• _Task objective_
What lines in this listing contain the string "decide"? Report each one by copying it.

• _Raw data_

(* ===== verification/Validate.v ===== *)
(** * Validate: [Board::validate_board]

    [validate_board] (board.cpp lines 136-188) is a debug-build check
    run after the FEN constructor: it counts the pieces on the 120
    cells, checks each piece list against the cells, bounds the castle
    mask and the en-passant square, and checks that the side that just
    moved is not in check.  It is modelled as the conjunction of its
    [ASSERT]s, one boolean per assertion, in the code's order.

    [validate_board_wf] shows that a board of the right array sizes
    whose border cells are empty and that passes the check satisfies
    the invariant [board_wf] of [Board].  The border condition is needed:
    [validate_board] never looks at where a piece stands, so it accepts
    a piece on a border cell ([Scenarios.validate_accepts_border_piece]). *)

From S2P Require Import Prelude Encoding Move Zobrist Board Attack.

(** ** The check *)

(** [piece_count[m_pieces[sq]]++] over the 120 cells. *)
Definition count_step (b : Board) (cnt : list nat) (sq : Z) : list nat :=
  let p := Z.to_nat (piece_at b sq) in <[p := S (cnt !!! p)]> cnt.

Definition piece_count (b : Board) : list nat :=
  foldl (count_step b) (replicate 16 0%nat) (seqZ 0 120).

(** The assertions of the loop over one piece list, lines 150-167. *)
Definition validate_list (b : Board) (cnt : list nat) (piece : Z) : bool :=
  let end_ := pcount b piece in
  let pos := plist b piece in
  (valid_piece piece || (end_ =? 0)%nat) &&
  (negb (valid_piece piece) || (end_ =? cnt !!! Z.to_nat piece)%nat) &&
  (end_ <=? MAX_PIECE_FREQ)%nat &&
  forallb (fun num =>
    (piece_at b (pos !!! num) =? piece) &&
    forallb (fun compare_idx => negb (pos !!! num =? pos !!! compare_idx))
      (seq (S num) (end_ - S num)))
    (seq 0 end_).

Definition validate_board (b : Board) : bool :=
  let cnt := piece_count b in
  forallb (fun sq => valid_piece (piece_at b sq) || (piece_at b sq =? INVALID_PIECE)) (seqZ 0 120) &&
  (pcount b WHITE_KING =? 1)%nat && (pcount b BLACK_KING =? 1)%nat &&
  forallb (validate_list b cnt) (seqZ 0 16) &&
  (0 <=? m_castle_state b) && (m_castle_state b <? 16) &&
  (valid_square (m_en_passant b) || (m_en_passant b =? INVALID_SQUARE)) &&
  (negb ((Bool.eqb (m_next_move_colour b) BLACK) && negb (m_en_passant b =? INVALID_SQUARE))
     || (get_square_row (m_en_passant b) =? RANK_3)) &&
  (negb ((Bool.eqb (m_next_move_colour b) WHITE) && negb (m_en_passant b =? INVALID_SQUARE))
     || (get_square_row (m_en_passant b) =? RANK_6)) &&
  let king_piece := if m_next_move_colour b then WHITE_KING else BLACK_KING in
  negb (square_attacked b (king_square b king_piece) (m_next_move_colour b)).

(** The fixed array sizes of [class Board], and empty border cells. *)
Definition board_shape (b : Board) : bool :=
  (length (m_pieces b) =? 120)%nat && (length (m_positions b) =? 16)%nat &&
  (length (m_num_pieces b) =? 16)%nat &&
  forallb (fun p => (length (plist b p) =? MAX_PIECE_FREQ)%nat) (seqZ 0 16).

Definition border_empty (b : Board) : bool :=
  forallb (fun sq => valid_square sq || (piece_at b sq =? INVALID_PIECE)) (seqZ 0 120).

(** ** What the check establishes *)

Lemma piece_at_out b sq :
  length (m_pieces b) = 120%nat -> ~ (0 <= sq < 120) -> piece_at b sq = INVALID_PIECE.
Proof.
  intros Hlen Hout. destruct (decide (piece_at b sq = INVALID_PIECE)) as [|Hne]; [done|].
  exfalso. apply Hout. by apply (piece_at_in_board b).
Qed.

(** The counting loop counts. *)
Lemma piece_count_spec b p :
  (forall sq, 0 <= piece_at b sq < 16) -> 0 <= p < 16 ->
  piece_count b !!! Z.to_nat p = length (filter (fun s => piece_at b s = p) (seqZ 0 120)).
Proof.
  intros Hr Hp. unfold piece_count.
  change (count_step b) with (fun (c : list nat) (s : Z) =>
    <[Z.to_nat (piece_at b s) := S (c !!! Z.to_nat (piece_at b s))]> c).
  rewrite foldl_count; rewrite ?length_replicate; [|apply Forall_forall; intros s _; specialize (Hr s); lia|lia].
  rewrite lookup_total_replicate_2 by lia. cbn [Nat.add]. f_equal.
  apply list_filter_iff. intros s. specialize (Hr s). lia.
Qed.

Lemma validate_list_spec b cnt p :
  validate_list b cnt p = true ->
  (valid_piece p = false -> pcount b p = 0%nat) /\
  (valid_piece p = true -> pcount b p = cnt !!! Z.to_nat p) /\
  (pcount b p <= MAX_PIECE_FREQ)%nat /\
  (forall i, (i < pcount b p)%nat -> piece_at b (plist b p !!! i) = p) /\
  (forall i j, (i < j < pcount b p)%nat -> plist b p !!! i <> plist b p !!! j).
Proof.
  unfold validate_list. rewrite !andb_true_iff, forallb_seq. intros (((H1 & H2) & H3) & H4).
  split_and!.
  - intros Hv. rewrite Hv in H1. by apply Nat.eqb_eq.
  - intros Hv. rewrite Hv in H2. by apply Nat.eqb_eq.
  - by apply Nat.leb_le.
  - intros i Hi. specialize (H4 i ltac:(lia)). apply andb_true_iff in H4 as [H4 _].
    by apply Z.eqb_eq.
  - intros i j Hij. specialize (H4 i ltac:(lia)). apply andb_true_iff in H4 as [_ H4].
    rewrite forallb_seq in H4. specialize (H4 j ltac:(lia)).
    by apply negb_true_iff, Z.eqb_neq in H4.
Qed.

Lemma validate_board_spec b :
  validate_board b = true ->
  (forall sq, 0 <= sq < 120 -> valid_piece (piece_at b sq) = true \/ piece_at b sq = INVALID_PIECE) /\
  (forall p, 0 <= p < 16 -> validate_list b (piece_count b) p = true) /\
  0 <= m_castle_state b < 16.
Proof.
  unfold validate_board. cbv zeta. rewrite !andb_true_iff, !forallb_seqZ.
  intros (((((((((HA & _) & _) & HD) & HE) & HF) & _) & _) & _) & _).
  split_and!; [|intros p Hp; apply HD; lia|lia..].
  intros sq Hsq. specialize (HA sq ltac:(lia)). apply orb_true_iff in HA as [|HA]; [by left|].
  right. by apply Z.eqb_eq.
Qed.

(** The piece list of [p] holds exactly the squares carrying [p]: its
    entries carry [p], and it is as long as their number. *)
Lemma validate_index b p sq :
  length (m_pieces b) = 120%nat -> length (plist b p) = MAX_PIECE_FREQ -> 0 <= p < 16 ->
  (forall s, 0 <= piece_at b s < 16) -> validate_list b (piece_count b) p = true ->
  sq ∈ plive b p <-> piece_at b sq = p /\ valid_piece p = true.
Proof.
  intros Hlen Hpl Hp Hr Hvl.
  destruct (validate_list_spec b _ p Hvl) as (Hinv & Hcnt & Hle & Hat & Hpw).
  assert (Hlive : forall x, x ∈ plive b p <-> exists i, (i < pcount b p)%nat /\ plist b p !!! i = x).
  { intros x. unfold plive. apply elem_of_take_total. lia. }
  destruct (valid_piece p) eqn:Hvp.
  2: { rewrite Hlive. split; [intros (i & Hi & _); rewrite Hinv in Hi by done; lia|by intros [_ ?]]. }
  set (S := filter (fun s => piece_at b s = p) (seqZ 0 120)).
  assert (HS : forall x, x ∈ S <-> piece_at b x = p).
  { intros x. unfold S. rewrite list_elem_of_filter, elem_of_seqZ. split; [naive_solver|].
    intros Hx. split; [done|]. pose proof (valid_piece_not_invalid p Hvp).
    enough (0 <= x < 120) by lia. apply (piece_at_in_board b); [congruence|done]. }
  assert (Hsub : forall x, x ∈ plive b p -> x ∈ S).
  { intros x Hx. apply HS. apply Hlive in Hx as (i & Hi & <-). by apply Hat. }
  assert (HlenS : length S = length (plive b p)).
  { unfold plive. rewrite length_take, Hcnt, piece_count_spec by done.
    pose proof Hle as Hle'. rewrite Hcnt, piece_count_spec in Hle' by done. unfold S. lia. }
  split; [intros Hx; split; [by apply HS, Hsub|done]|].
  intros [Hx _]. apply HS in Hx. apply list_elem_of_In. apply list_elem_of_In in Hx.
  revert Hx. apply NoDup_length_incl; [unfold plive; apply NoDup_ListNoDup, NoDup_take_pairwise; intros; by apply Hpw|lia|].
  intros x Hx. apply list_elem_of_In, Hsub, list_elem_of_In, Hx.
Qed.

Lemma board_shape_spec b :
  board_shape b = true ->
  length (m_pieces b) = 120%nat /\ length (m_positions b) = 16%nat /\
  length (m_num_pieces b) = 16%nat /\
  (forall p, 0 <= p < 16 -> length (plist b p) = MAX_PIECE_FREQ).
Proof.
  unfold board_shape. rewrite !andb_true_iff, forallb_seqZ, !Nat.eqb_eq.
  intros (((H1 & H2) & H3) & H4). split_and!; try done.
  intros p Hp. apply Nat.eqb_eq, H4. lia.
Qed.

(** A board of the right shape, empty on its border cells, that passes
    [validate_board] satisfies the piece-list invariant. *)
Theorem validate_board_wf b :
  board_shape b = true -> border_empty b = true -> validate_board b = true -> board_wf b.
Proof.
  intros Hs He Hv. apply board_shape_spec in Hs as (Hl1 & Hl2 & Hl3 & Hl4).
  unfold border_empty in He. rewrite forallb_seqZ in He.
  destruct (validate_board_spec b Hv) as (Hcells & Hlists & Hc).
  assert (Hr : forall sq, 0 <= piece_at b sq < 16).
  { intros sq. destruct (decide (0 <= sq < 120)) as [Hin|Hout]; [|rewrite piece_at_out; done || lia].
    destruct (Hcells sq Hin) as [Hvp| ->]; [by apply valid_piece_range|lia]. }
  constructor; try done.
  - intros sq. destruct (decide (0 <= sq < 120)) as [Hin|Hout]; [|left; by apply piece_at_out].
    specialize (He sq ltac:(lia)). destruct (Hcells sq Hin) as [Hvp|Hinv]; [|by left].
    apply orb_true_iff in He as [Hvs|Hinv]; [by right|left; by apply Z.eqb_eq].
  - intros p Hp. apply (validate_list_spec b _ p (Hlists p Hp)).
  - intros p Hp. destruct (validate_list_spec b _ p (Hlists p Hp)) as (_ & _ & _ & _ & Hpw).
    apply NoDup_take_pairwise. intros. by apply Hpw.
  - intros p sq Hp. apply validate_index; auto.
Qed.

Lemma board_shape_intro b :
  length (m_pieces b) = 120%nat -> length (m_positions b) = 16%nat ->
  length (m_num_pieces b) = 16%nat ->
  (forall p, 0 <= p < 16 -> length (plist b p) = MAX_PIECE_FREQ) -> board_shape b = true.
Proof.
  intros H1 H2 H3 H4. unfold board_shape. rewrite H1, H2, H3. cbn.
  apply forallb_seqZ. intros p Hp. apply Nat.eqb_eq, H4. lia.
Qed.

Lemma border_empty_intro b :
  (forall sq, valid_square sq = false -> piece_at b sq = INVALID_PIECE) -> border_empty b = true.
Proof.
  intros Hb. apply forallb_seqZ. intros sq _. destruct (valid_square sq) eqn:Hv; [done|].
  by rewrite Hb.
Qed.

• _Written solution_
  intros Hlen Hout. destruct (decide (piece_at b sq = INVALID_PIECE)) as [|Hne]; [done|].
  { intros sq. destruct (decide (0 <= sq < 120)) as [Hin|Hout]; [|rewrite piece_at_out; done || lia].
  - intros sq. destruct (decide (0 <= sq < 120)) as [Hin|Hout]; [|left; by apply piece_at_out].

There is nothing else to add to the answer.